Atteinte à la sécurité de l’Etat
Eli Feldstein et le sous-officier ont été inculpés en novembre pour atteinte à la sécurité de l’Etat. Le document que le premier est accusé d’avoir divulgué au quotidien populaire allemand Bild tendait à montrer que le chef du Hamas d’alors, Yahya Sinouar, était le principal obstacle à un accord pour la libération des otages, et que les manifestations en Israël pour leur retour étaient contre-productives.
L’armée a depuis rejeté les informations contenues dans le document, lesquelles allaient dans le sens de la ligne défendue par Benyamin Netanyahou, opposé à un accord de cessez-le-feu avec le mouvement islamiste palestinien contre lequel Israël est en guerre dans la bande de Gaza depuis le 7 octobre 2023.

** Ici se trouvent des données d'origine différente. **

(* ===== verification/Transactions.v ===== *)
(** * MULTI and EXEC in front of the cluster

    A transaction is queued in the session ([Session.enqueue]) and replayed by EXEC as one block on one
    connection.  [Transactional] says what a node does with such a block: it queues the commands it
    serves, refuses the others, and EXEC runs the whole queue at once, or nothing when a command was
    refused.  [exec_all_or_nothing] composes the two: a transaction of SELECTs and data commands
    whose keys are in one slot is executed as a whole by the server with databases of
    [Databases.redis], or answered by an error and not executed at all. *)

From Stdlib Require Import ZArith Lia Strings.Byte Permutation.
From stdpp Require Import base list strings numbers option sets gmap fin_maps.
From S2P Require Import Prelude Resp RespTheory Slot Command VirtualDB Fanout FanoutTheory Topology Router Cluster Databases.
From S2P Require Import PubSub Session SessionTheory SessionProps Refinement.

(** ** Transactions on a node *)

(** [serves cfg w c argv s]: the node behind [c] owns slot [s] and has the keys of [argv]. *)
Definition serves {W C : Type} `{!Network W C} `{!Server} (cfg : RouterConfig) `{!Cluster W C cfg}
  (w : W) (c : C) (argv : list slice) (s : Z) : Prop :=
  asks w argv = None ∧ node c = rewrite_addr cfg (place w s).

(** [dirty w c]: a command of the transaction on [c] was refused. *)
Class Transactional (W C : Type) `{!Network W C} `{!Server} (cfg : RouterConfig) `{!Cluster W C cfg} := {
  dirty : W -> C -> bool;
  tx_multi w c : txn w c = None ->
    exists w' r, net_cmd w c [BS "MULTI"] = (w', inr r) ∧ same w w'
      ∧ txn w' c = Some [] ∧ dirty w' c = false ∧ asking w' c = false;
  tx_queue w c q argv rc s :
    txn w c = Some q -> asking w c = false ->
    sendable argv -> decode argv = Some rc -> in_slot (SlotOf cfg) s (cmd_keys rc) -> serves cfg w c argv s ->
    exists w' r, net_cmd w c argv = (w', inr r) ∧ same w w'
      ∧ txn w' c = Some (q ++ [rc]) ∧ dirty w' c = dirty w c ∧ asking w' c = false;
  tx_refuse w c q argv rc s :
    txn w c = Some q -> asking w c = false ->
    sendable argv -> decode argv = Some rc -> in_slot (SlotOf cfg) s (cmd_keys rc) -> ~ serves cfg w c argv s ->
    exists w' r, net_cmd w c argv = (w', inr r) ∧ same w w'
      ∧ txn w' c = Some q ∧ dirty w' c = true ∧ asking w' c = false;
  tx_exec w c q : txn w c = Some q -> dirty w c = false ->
    exists w' r es, net_cmd w c [BS "EXEC"] = (w', inr r)
      ∧ (view w', set_raw [] r) = ((run_seq es q (view w)).1, Array (run_seq es q (view w)).2);
  tx_abort w c q : txn w c = Some q -> dirty w c = true ->
    exists w' r, net_cmd w c [BS "EXEC"] = (w', inr r) ∧ same w w' ∧ exists msg, set_raw [] r = RError msg }.

(** ** The specification *)

(** Commands of the server one after the other, with nothing in between. *)
Inductive redis_txn `{!Server} (lim : Z) : redis -> list (list slice) -> redis -> list value -> Prop :=
| TxnNil s : redis_txn lim s [] s []
| TxnCons s argv cmds s1 s2 v vs :
    redis_step lim s argv s1 v -> redis_txn lim s1 cmds s2 vs -> redis_txn lim s (argv :: cmds) s2 (v :: vs).

Section Transactions.
Context {W C : Type} `{!Network W C} `{!Server} (cfg : SessionConfig) `{!Cluster W C (rcfg cfg)}.
Context `{!Transactional W C (rcfg cfg)} (Hcfg : cluster_cfg (rcfg cfg)).
Local Abbreviation slotFn := (SlotOf (rcfg cfg)).
Local Abbreviation lim := (db_limit cfg).
Context (Hlim : lim <= 2^63).
Implicit Types (w : world W C).

(** SELECTs and data commands, sent while database [d] is selected; [d'] is selected at the end.
    The keys of every command, where they live in the cluster, satisfy [P]. *)
Inductive queueable (P : list slice -> Prop) : Z -> list (list slice) -> Z -> Prop :=
| QueueNil d : queueable P d [] d
| QueueSelect d a0 n i cmds d' :
    cmd_name [a0; n] = B "SELECT" -> db_index lim (content n) = Some i -> client_ok [a0; n] ->
    queueable P i cmds d' -> queueable P d ([a0; n] :: cmds) d'
| QueueData d argv c cmds d' :
    decode argv = Some c -> client_cmd c = true -> plain_keys d (cmd_keys c) ->
    P (map (PrefixKey d) (cmd_keys c)) -> client_ok argv ->
    queueable P d cmds d' -> queueable P d (argv :: cmds) d'.

(** ** Queueing *)

Lemma clone_client argv : client_ok argv -> clone_argv argv = argv.
Proof.
  intros [_ Hok]. unfold clone_argv. induction Hok as [|a argv [Ha _] _ IH]; [done|]. cbn [map]. f_equal; [|done].
  destruct a as [[|x b]|]; done.
Qed.

Definition in_txn (s : session C) : Prop := sub s = None ∧ authed s = true ∧ multi s = true.

Lemma queue_one P d argv cmds d' ch raw w :
  queueable P d (argv :: cmds) d' -> in_txn (wSess w) ->
  handle cfg ch argv raw w
  = SOk (mkWorld (set_txn true (queued (wSess w) ++ [argv]) (wSess w)) (wRouter w) (wNet w)
           (wOut w ++ [queued_reply])) tt.
Proof.
  intros Hq (Hs & Ha & Hm). inversion Hq as [|? a0 n i ? ? Hn Hi Hok _|? ? c ? ? Hd Hc _ _ Hok _]; subst.
  - unfold handle. change ((get ≫= ?f) w) with (f (wSess w) w). cbv beta zeta. rewrite Hs.
    change (command_name [a0; n]) with (cmd_name [a0; n]). rewrite bool_decide_true by done.
    unfold cmdSelect. change ((get ≫= ?f) w) with (f (wSess w) w). cbv beta. rewrite Ha.
    change (argc [a0; n] =? 2) with true. cbn [negb]. change (arg [a0; n] 1) with (content n).
    pose proof (ParseDBIndex_index cfg (content n)) as Hp. rewrite Hi in Hp.
    destruct (ParseDBIndex (content n) (MaxDatabases cfg)) as [e|i']; [done|]. rewrite Hm.
    unfold enqueue, modify, reply, mbind, M_bind. cbn [wSess wRouter wNet wOut]. by rewrite Hm, clone_client.
  - pose proof Hd as Hd'. apply decode_client in Hd' as (a0 & -> & Hca%client_name); [|done].
    rewrite handle_queued; [by rewrite clone_client|done|done|done|].
    apply (data_not _ _ Hca). unfold local_names. simpl. tauto.
Qed.

Lemma queueable_tail P d argv cmds d' :
  queueable P d (argv :: cmds) d' -> exists d1, queueable P d1 cmds d'.
Proof. inversion 1; eauto. Qed.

L’affaire est particulièrement grave, les charges retenues contre Eli Feldstein et le sous-officier leur faisant encourir une peine allant jusqu’à la réclusion criminelle à perpétuité.

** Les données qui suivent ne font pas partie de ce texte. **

Lemma run_seq_shown es q m : Forall no_redirect (run_seq es q m).2.
Proof.
  revert es m. induction q as [|c q IH]; intros es m; [constructor|]. cbn [run_seq].
  pose proof (run_reply (default 0 (head es)) c m) as [_ Hv]. destruct (Cluster.run _ c m) as [m1 v].
  specialize (IH (tail es) m1). destruct (run_seq (tail es) q m1). by constructor.
Qed.

Lemma agrees_shift r replies l vs :
  agrees (r :: replies) (zip (map (fun p => (S p.1, p.2)) l) vs) -> agrees replies (zip l vs).
Proof.
  unfold agrees. revert vs. induction l as [|p l IH]; intros [|v vs]; cbn [map zip_with zip]; try done.
  intros [Hp Hl]%list.Forall_cons. constructor; [exact Hp|by apply IH].
Qed.

(** The replies at the positions of the items. *)
Lemma merge_replies items : forall replies vs,
  length replies = length items -> Forall (fun it => it ≠ PSlow) items ->
  (forall i v, items !! i = Some (PLocal v) -> replies !! i = Some v ∧ vRaw v = []) ->
  length vs = length (remotes items) -> agrees replies (zip (remotes items) vs) -> Forall no_redirect vs ->
  map (set_raw []) replies = merge_items (map to_item items) vs
  ∧ Forall2 (fun it r => match it with PRemote _ => no_redirect r | PLocal v => r = v | PSlow => True end) items replies.
Proof.
  induction items as [|it items IH]; intros [|r replies] vs Hl Hns Hloc Hlv Hag Hnr; try done.
  injection Hl as Hl. apply list.Forall_cons in Hns as [Hit Hns]. rewrite remotes_cons in Hag, Hlv.
  assert (forall i v, items !! i = Some (PLocal v) -> replies !! i = Some v ∧ vRaw v = []) as Hloc'
    by (intros i v Hi; apply (Hloc (S i) v Hi)).
  destruct it as [|v|x]; [done|..]; cbn [app] in Hag, Hlv.
  - destruct (Hloc 0%nat v eq_refl) as [Hv Hraw]. injection Hv as ->. apply agrees_shift in Hag.
    rewrite length_map in Hlv. destruct (IH replies vs Hl Hns Hloc' Hlv Hag Hnr) as [H1 H2].
    cbn [map to_item merge_items]. split; [by rewrite H1, raw_nil|by constructor].
  - destruct vs as [|v vs]; [done|]. cbn [length] in Hlv. rewrite length_map in Hlv. injection Hlv as Hlv.
    apply list.Forall_cons in Hag as [(r' & Hr & Hx) Hag]. apply list.Forall_cons in Hnr as [Hv Hnr].
    injection Hr as <-. apply agrees_shift in Hag. cbn [snd] in Hx.
    destruct (IH replies vs Hl Hns Hloc' Hlv Hag Hnr) as [H1 H2].
    cbn [map to_item merge_items]. split; [by rewrite H1, Hx|]. constructor; [|done]. subst v. by destruct r.
Qed.

(** ** The fast path *)

(** The node the router chooses for a slot. *)
Definition slot_addr (r : Router) (slot : Z) : option bytes :=
  nAddr <$> (match Router_NodeForSlot (rcfg cfg) r slot false with Some n => Some n | None => AnyMaster (rcfg cfg) r end).

Lemma slot_addr_Some r slot : exists a, slot_addr r slot = Some a.
Proof.
  unfold slot_addr. destruct (Router_NodeForSlot _ _ _ _) as [n|]; [by eexists|]. unfold AnyMaster.
  destruct (FirstMaster _) as [n|]; [by eexists|]. pose proof (cc_seeds _ Hcfg). destruct (ClusterSeeds (rcfg cfg)); [done|].
  by eexists.
Qed.

(** A command of a batch and what it was classified as, with the router [r]. *)
Definition fast_item (r : Router) (c : clientCmd) (it : pipeItem) : Prop :=
  match it with
  | PLocal v => v = ok_reply ∧ cName c = B "SELECT"
  | PRemote x => str_in (cName c) data_names = true ∧ remote_ok x ∧ slot_addr r (piSlot x) = Some (piAddr x)
  | PSlow => False
  end.

Lemma fast_remotes r batch items :
  Forall2 (fast_item r) batch items ->
  Forall (fun p => remote_ok p.2 ∧ slot_addr r (piSlot p.2) = Some (piAddr p.2)) (remotes items).
Proof.
  induction 1 as [|c it batch items Hf _ IH]; [constructor|]. rewrite remotes_cons. apply Forall_app. split.
  - destruct it; [constructor..|]. constructor; [apply Hf|constructor].
  - apply list.Forall_fmap. eapply list.Forall_impl; [exact IH|]. done.
Qed.

Lemma fast_independent r batch items : Forall2 (fast_item r) batch items -> independent item_slot item_cmd (remotes items).
Proof.
  intros Hf%fast_remotes. rewrite list.Forall_forall in Hf. split.
  - apply list.Forall_forall. intros p Hp. destruct (Hf p Hp) as [(rc & Hd & _ & Hc & _) _]. by rewrite (item_cmd_ok p rc).
  - intros p q Hp Hq Hne. destruct (Hf p Hp) as [(rc & Hd & _ & _ & [_ Hk] & _) _].
    destruct (Hf q Hq) as [(rc' & Hd' & _ & _ & [_ Hk'] & _) _]. unfold disjoint_cmds. rewrite (item_cmd_ok p rc), (item_cmd_ok q rc') by done.
    intros x (a & Ha & Hxa)%elem_of_key_set (b & Hb & Hxb)%elem_of_key_set. apply Hne.
    rewrite list.Forall_forall in Hk, Hk'. unfold item_slot. rewrite <- (Hk a Ha), <- (Hk' b Hb).
    unfold slot_of_key. by rewrite Hxa, Hxb.
Qed.

(** The order in which the groups are answered. *)
Definition group_order (ch : choices) (items : list pipeItem) : list bytes :=
  match pipe_addrs items with [_] => pipe_addrs items | _ => omap (fun i => pipe_addrs items !! i) (fanOrder ch) end.

Lemma omap_lookup_seq {A} (l : list A) : forall n, (length l <= n)%nat -> omap (fun i => l !! i) (seq 0 n) = l.
Proof.
  induction l as [|x l IH]; intros n Hn.
  - induction (seq 0 n) as [|i ix IHi]; [done|]. cbn. exact IHi.
  - destruct n as [|n]; [cbn in Hn; lia|]. cbn [length] in Hn. transitivity (x :: omap (fun i => l !! i) (seq 0 n)); [|by rewrite IH by lia].
    cbn [seq omap list_omap lookup list_lookup]. f_equal. rewrite <- seq_shift.
    generalize (seq 0 n) as ix. induction ix as [|i ix IHi]; [done|]. cbn. destruct (l !! i); by rewrite <- IHi.
Qed.

Lemma group_order_perm ch items n :
  fanOrder ch ≡ₚ seq 0 n -> (length (pipe_addrs items) <= n)%nat -> group_order ch items ≡ₚ pipe_addrs items.
Proof.
  intros Ho Hn. assert (omap (fun i => pipe_addrs items !! i) (fanOrder ch) ≡ₚ pipe_addrs items) as Hp
    by (rewrite Ho; by rewrite omap_lookup_seq).
  unfold group_order. by destruct (pipe_addrs items) as [|a [|b l]].
Qed.

Lemma client_reply_fast r d c it v :
  fast_item r c it -> match it with PRemote _ => no_redirect v | PLocal u => v = u | PSlow => True end ->
  client_reply (cName c) d v = v.
Proof.
  destruct it as [|u|x]; [done|..].
  - intros [-> Hn] ->. rewrite Hn. unfold client_reply, StripReplyKeys. by destruct (d <=? 0).
  - intros (Hn & _) Hv. by apply client_reply_data.
Qed.

Lemma client_replies_fast r d batch items replies :
  Forall2 (fast_item r) batch items ->
  Forall2 (fun it v => match it with PRemote _ => no_redirect v | PLocal u => v = u | PSlow => True end) items replies ->
  map (fun p => client_reply (cName p.1) d p.2) (zip batch replies) = replies.
Proof.
  intros Hf. revert replies. induction Hf as [|c it batch items Hi _ IH]; intros replies Hr; inversion Hr; subst; [done|].
  cbn [zip_with zip map fst snd]. rewrite (client_reply_fast r d c it) by done. f_equal. by apply IH.
Qed.

Lemma reply_all_ok vs : forall w, reply_all vs w = SOk (mkWorld (wSess w) (wRouter w) (wNet w) (wOut w ++ vs)) tt.
Proof.
  induction vs as [|v vs IH]; intros w; cbn [reply_all]; [rewrite app_nil_r; by destruct w|].
  unfold reply, mbind, M_bind. rewrite IH. cbn. by rewrite <- app_assoc.
Qed.

Lemma execFast_ok ch batch items n w :
  Forall2 (fast_item (wRouter w)) batch items -> steady (wNet w) ->
  fanOrder ch ≡ₚ seq 0 n -> (length (pipe_addrs items) <= n)%nat ->
  let q := map item_cmd (remotes items) in
  wpt (execFastPipeline cfg ch batch items) (fun _ w' => exists es vs, wOut w' = wOut w ++ vs ∧ wSess w' = wSess w
    ∧ kept (wNet w) (wNet w') ∧ view (wNet w') = (run_seq es q (view (wNet w))).1
    ∧ map (set_raw []) vs = merge_items (map to_item items) (run_seq es q (view (wNet w))).2) w.
Proof.
  cbv zeta. intros Hf Hst Ho Hn. pose proof (fast_remotes _ _ _ Hf) as Hr. pose proof (Forall2_length _ _ _ Hf) as Hlen.
  unfold execFastPipeline. cbv zeta. fold (group_order ch items). apply wpt_bind.
  pose proof (group_order_perm ch items n Ho Hn) as Hperm. destruct (pipe_addrs_spec items) as [Hnd Hin].
  set (replies0 := map _ items).
  eapply wpt_mono; [apply (flush_all_ok (group_order ch items) items replies0 w)|].
  { eapply list.Forall_impl; [exact Hr|]. by intros p [? _]. }
  { done. }
  { by rewrite Hperm. }
  { unfold replies0. by rewrite length_map. }
  intros res w1 (replies & l & -> & [Hse Hou] & K & Hsl & Hv & Hag & Hl & Hot). apply wpt_get.
  destruct (play_sort item_slot item_cmd (remotes items) l (view (wNet w)) (fast_independent _ _ _ Hf)) as (es & Hes & Hst1 & Hpp).
  { intros s. rewrite (Hsl s). apply (grouped_slot item_slot (fun p => piAddr p.2) (fun s => default [] (slot_addr (wRouter w) s))).
    - eapply list.Forall_impl; [exact Hr|]. intros p [_ Hp]. unfold item_slot. by rewrite Hp.
    - by rewrite Hperm.
    - intros p Hp. rewrite Hperm. apply Hin. by exists p. }
  destruct (play_seq item_cmd (remotes items) es (view (wNet w)) Hes) as [Q1 Q2]. rewrite Q1 in Hst1. rewrite Q2 in Hpp.
  set (q := map item_cmd (remotes items)) in *. set (vs := (run_seq es q (view (wNet w))).2) in *.
  destruct (merge_replies items replies vs) as [M1 M2].
  - rewrite Hl. unfold replies0. by rewrite length_map.
  - clear -Hf. induction Hf as [|c it batch items Hi _ IH]; [constructor|]. constructor; [by destruct it|done].
  - intros i v Hi. destruct (Forall2_lookup_r _ _ _ _ _ Hf Hi) as (c & _ & [-> _]). split; [|done].
    rewrite Hot.
    + unfold replies0. change (map ?f ?l) with (f <$> l). by rewrite list_lookup_fmap, Hi.
    + intros (p & -> & [Hp _]%groups_elem)%list_elem_of_fmap.
      by rewrite (remotes_lookup items p Hp) in Hi.
  - unfold vs, q. by rewrite run_seq_length, length_map.
  - unfold agrees in *. by rewrite <- Hpp.
  - apply run_seq_shown.
  - exists (mkWorld (wSess w1) (wRouter w1) (wNet w1) (wOut w1 ++ replies)), tt. split.
    + rewrite <- reply_all_ok. f_equal.
      by apply (client_replies_fast (wRouter w) _ batch items).
    + exists es, replies. cbn [wOut wSess wNet]. rewrite Hou. split_and!; [done|done|done|by rewrite Hv|done].
Qed.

Un document divulgué volontairement pour des motifs politiques
Le procureur général d’Israël a estimé que l’ex-conseiller de Benyamin Netanyahou avait divulgué le document pour des motifs politiques en septembre, soit deux mois après l’avoir reçu, lorsque la pression de l’opinion publique contre le Premier ministre était extrêmement forte. L’armée venait alors d’annoncer la découverte dans la bande de Gaza des corps de six otages, tués à bout portant par leurs ravisseurs quelques jours seulement auparavant, provoquant un choc en Israël.
Selon Barak Medina, professeur de droit à l’Université hébraïque de Jérusalem, "l’avocat d’Eli Feldstein a fait valoir que Benyamin Netanyahou avait approuvé la remise de ce document à Bild", en vue de faire échouer les négociations sur la libération des otages.

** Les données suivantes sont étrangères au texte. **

(* ===== verification/Server.v ===== *)
(** * internal/proxy/server.go: accepting clients

    [Serve] accepts connections in a loop, admits at most MaxClientConns of them with a semaphore,
    refuses the others with an error, and runs a session per admitted client in a goroutine of its
    own.  When the listener is closed it waits for the sessions, at most for the shutdown timeout.

    The server is a step relation: the accept loop and every session goroutine have a program
    counter, and each step is one action of the code that others can observe.  What the listener, the
    context and the timer do is chosen by the environment.  The session itself ([Pipeline.run]) is one
    step here. *)

From Stdlib Require Import ZArith Lia Strings.Byte.
From stdpp Require Import base list strings numbers option relations.
From S2P Require Import Prelude Resp.

Definition respErrBusy : bytes := B "-ERR max client connections reached" ++ CRLF.

(** The accept loop; the comment gives the action that comes next. *)
Inductive serve_pc :=
| Accepting                  (* ln.Accept() *)
| Admitting                  (* select on the semaphore, with a new connection on hand *)
| Draining (failed : bool)   (* waitDrain; then return nil, or the error *)
| Returned (failed : bool).

(** A session goroutine. *)
Inductive sess_pc :=
| Spawned                    (* active.Add(1) *)
| Running                    (* newSession, run *)
| Counting                   (* deferred active.Add(-1) *)
| Releasing                  (* deferred receive from the semaphore *)
| Finished.

Record server := mkServer {
  loop : serve_pc; sem : nat; active : Z; sessions : list sess_pc;
  cancelled : bool; refused : nat }.

Section Server.
Context (MaxClientConns : nat).

Definition set_loop (l : serve_pc) (s : server) : server :=
  mkServer l (sem s) (active s) (sessions s) (cancelled s) (refused s).
Definition set_session (i : nat) (q : sess_pc) (sm : nat) (a : Z) (s : server) : server :=
  mkServer (loop s) sm a (<[i := q]> (sessions s)) (cancelled s) (refused s).

Inductive server_step (s : server) : server -> Prop :=
(* the context *)
| ctx_cancel : server_step s (mkServer (loop s) (sem s) (active s) (sessions s) true (refused s))
(* Accept *)
| accept_conn : loop s = Accepting -> server_step s (set_loop Admitting s)
| accept_cancelled : loop s = Accepting -> cancelled s = true -> server_step s (set_loop (Draining false) s)
| accept_timeout : loop s = Accepting -> cancelled s = false -> server_step s s
| accept_error : loop s = Accepting -> cancelled s = false -> server_step s (set_loop (Draining true) s)
(* the semaphore *)
| take_place : loop s = Admitting -> (sem s < MaxClientConns)%nat ->
    server_step s (mkServer Accepting (S (sem s)) (active s) (sessions s ++ [Spawned]) (cancelled s) (refused s))
| refuse : loop s = Admitting -> (MaxClientConns <= sem s)%nat ->
    server_step s (mkServer Accepting (sem s) (active s) (sessions s) (cancelled s) (S (refused s)))
(* handleConn *)
| session_start i : sessions s !! i = Some Spawned ->
    server_step s (set_session i Running (sem s) (active s + 1) s)
| session_run i : sessions s !! i = Some Running ->
    server_step s (set_session i Counting (sem s) (active s) s)
| session_uncount i : sessions s !! i = Some Counting ->
    server_step s (set_session i Releasing (sem s) (active s - 1) s)
| session_release i : sessions s !! i = Some Releasing -> (0 < sem s)%nat ->
    server_step s (set_session i Finished (sem s - 1) (active s) s)
(* waitDrain *)
| drain_done b : loop s = Draining b -> Forall (eq Finished) (sessions s) ->
    server_step s (set_loop (Returned b) s)
| drain_timeout b : loop s = Draining b -> server_step s (set_loop (Returned b) s).

(** [New], when [Serve] is called. *)
Definition server_New : server := mkServer Accepting 0 0 [] false 0.

Definition server_reachable (s : server) : Prop := rtc server_step server_New s.
End Server.

(** ** Invariants *)

Definition alive (q : sess_pc) : nat := match q with Finished => 0 | _ => 1 end.
Definition counted (q : sess_pc) : nat := match q with Running | Counting => 1 | _ => 0 end.

Lemma sum_snoc (f : sess_pc -> nat) l q : sum_list_with f (l ++ [q]) = (sum_list_with f l + f q)%nat.
Proof. induction l as [|x l IH]; cbn; lia. Qed.

(** The semaphore counts the sessions that are not over, [active] those inside [handleConn]. *)
Record server_inv (max : nat) (s : server) : Prop := mkServerInv {
  si_sem : sem s = sum_list_with alive (sessions s);
  si_active : active s = Z.of_nat (sum_list_with counted (sessions s));
  si_max : (sem s <= max)%nat }.

(** One session moves from [q] to [q']. *)
Lemma session_moves max s i q q' sm a :
  sessions s !! i = Some q -> server_inv max s ->
  (sm + alive q = sem s + alive q')%nat -> a + Z.of_nat (counted q) = active s + Z.of_nat (counted q') ->
  (sm <= max)%nat -> server_inv max (set_session i q' sm a s).
Proof.
  intros Hi [I1 I2 I3] Hs Ha Hm. pose proof (sum_insert alive _ _ _ q' Hi). pose proof (sum_insert counted _ _ _ q' Hi).
  split; cbn; lia.
Qed.

Lemma server_step_inv max s s' : server_step max s s' -> server_inv max s -> server_inv max s'.
Proof.
  intros Hs I. pose proof I as [I1 I2 I3].
  destruct Hs; try (eapply session_moves; [eassumption|exact I|cbn; lia..]); split; cbn in *; rewrite ?sum_snoc; cbn; lia.
Qed.

Lemma server_inv_reachable max s : server_reachable max s -> server_inv max s.
Proof.
  intros Hr. apply (rtc_ind_r (fun s => server_inv max s)) with (3 := Hr); [by split; cbn; lia|].
  intros x y _ Hs. by apply server_step_inv.
Qed.

(** C37: the number of clients is bounded and exact.  In every reachable state at most MaxClientConns
    sessions are alive, the active counter is the number of sessions being served, a client is
    refused only when MaxClientConns sessions are alive, and a session that is over always can give
    its place back. *)
Theorem admission_bounded (MaxClientConns : nat) (s : server) (Hr : server_reachable MaxClientConns s) :
  (sum_list_with alive (sessions s) <= MaxClientConns)%nat
  ∧ active s = Z.of_nat (sum_list_with counted (sessions s))
  ∧ (forall s', server_step MaxClientConns s s' -> refused s' ≠ refused s ->
       sum_list_with alive (sessions s) = MaxClientConns)
  ∧ (forall i, sessions s !! i = Some Releasing ->
       exists s', server_step MaxClientConns s s' ∧ sessions s' = <[i := Finished]> (sessions s)).
Proof.
  destruct (server_inv_reachable _ _ Hr) as [I1 I2 I3]. split_and!; [lia|done| |].
  - intros s' Hs Hn. destruct Hs; cbn in Hn; try done. lia.
  - intros i Hi. eexists. split; [apply session_release; [exact Hi|]|done].
    pose proof (sum_insert alive _ _ _ Finished Hi). cbn in *. lia.
Qed.

(** One client is served and a second one refused. *)
Definition demo_server : server := mkServer Accepting 1 1 [Running] false 1.

Lemma demo_server_reachable : server_reachable 1 demo_server.
Proof.
  eapply rtc_l; [by apply accept_conn|]. eapply rtc_l; [apply take_place; [done|cbn; lia]|].
  eapply rtc_l; [by apply (session_start _ _ 0)|]. eapply rtc_l; [by apply accept_conn|].
  eapply rtc_l; [apply refuse; [done|cbn; lia]|]. apply rtc_refl.
Qed.

Lemma admission_bounded_witness :
  (sum_list_with alive (sessions demo_server) <= 1)%nat
  ∧ active demo_server = Z.of_nat (sum_list_with counted (sessions demo_server)).
Proof. destruct (admission_bounded 1 demo_server demo_server_reachable) as (H1 & H2 & _). by split. Defined.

Les critiques de Benyamin Netanyahou l’accusent de vouloir poursuivre la guerre à Gaza au détriment des otages, afin de se maintenir au pouvoir pour échapper à ses affaires de corruption et à une commission d’enquête sur le fiasco sécuritaire et militaire du 7 octobre.
Déjà trois affaires de corruption
Son procès pour corruption, qui a repris mardi, s’est ouvert en 2020 mais avait été interrompu par la guerre à Gaza. Le Premier ministre est poursuivi pour corruption, fraude et abus de confiance. Dans la première affaire, lui et son épouse, Sara, sont accusés d’avoir accepté pour plus de 260 000 dollars de produits de luxe (cigares, bijoux, champagne) de la part de milliardaires, notamment du producteur hollywoodien d’origine israélienne Arnon Milchan et l’homme d’affaires australien James Packer, en échange de faveurs politiques. Dans la deuxième, Benyamin Netanyahou est poursuivi pour avoir tenté de négocier une couverture plus favorable de la part d’Arnon Mozes, éditeur du quotidien Yedioth Aharonoth, premier quotidien national payant, en échange de la promesse d’une loi qui aurait entravé la circulation du journal gratuit Israel Hayom, un titre populaire en Israël.
Dans le dernier dossier, le dirigeant israélien est accusé d’avoir tenté de faciliter une fusion souhaitée par un ami proche, Shaul Elovitch, alors actionnaire majoritaire de Bezeq, le plus grand groupe de télécommunications du pays, en échange d’une couverture favorable de sa politique sur le site web d’information populaire Walla, également propriété de Shaul Elovitch.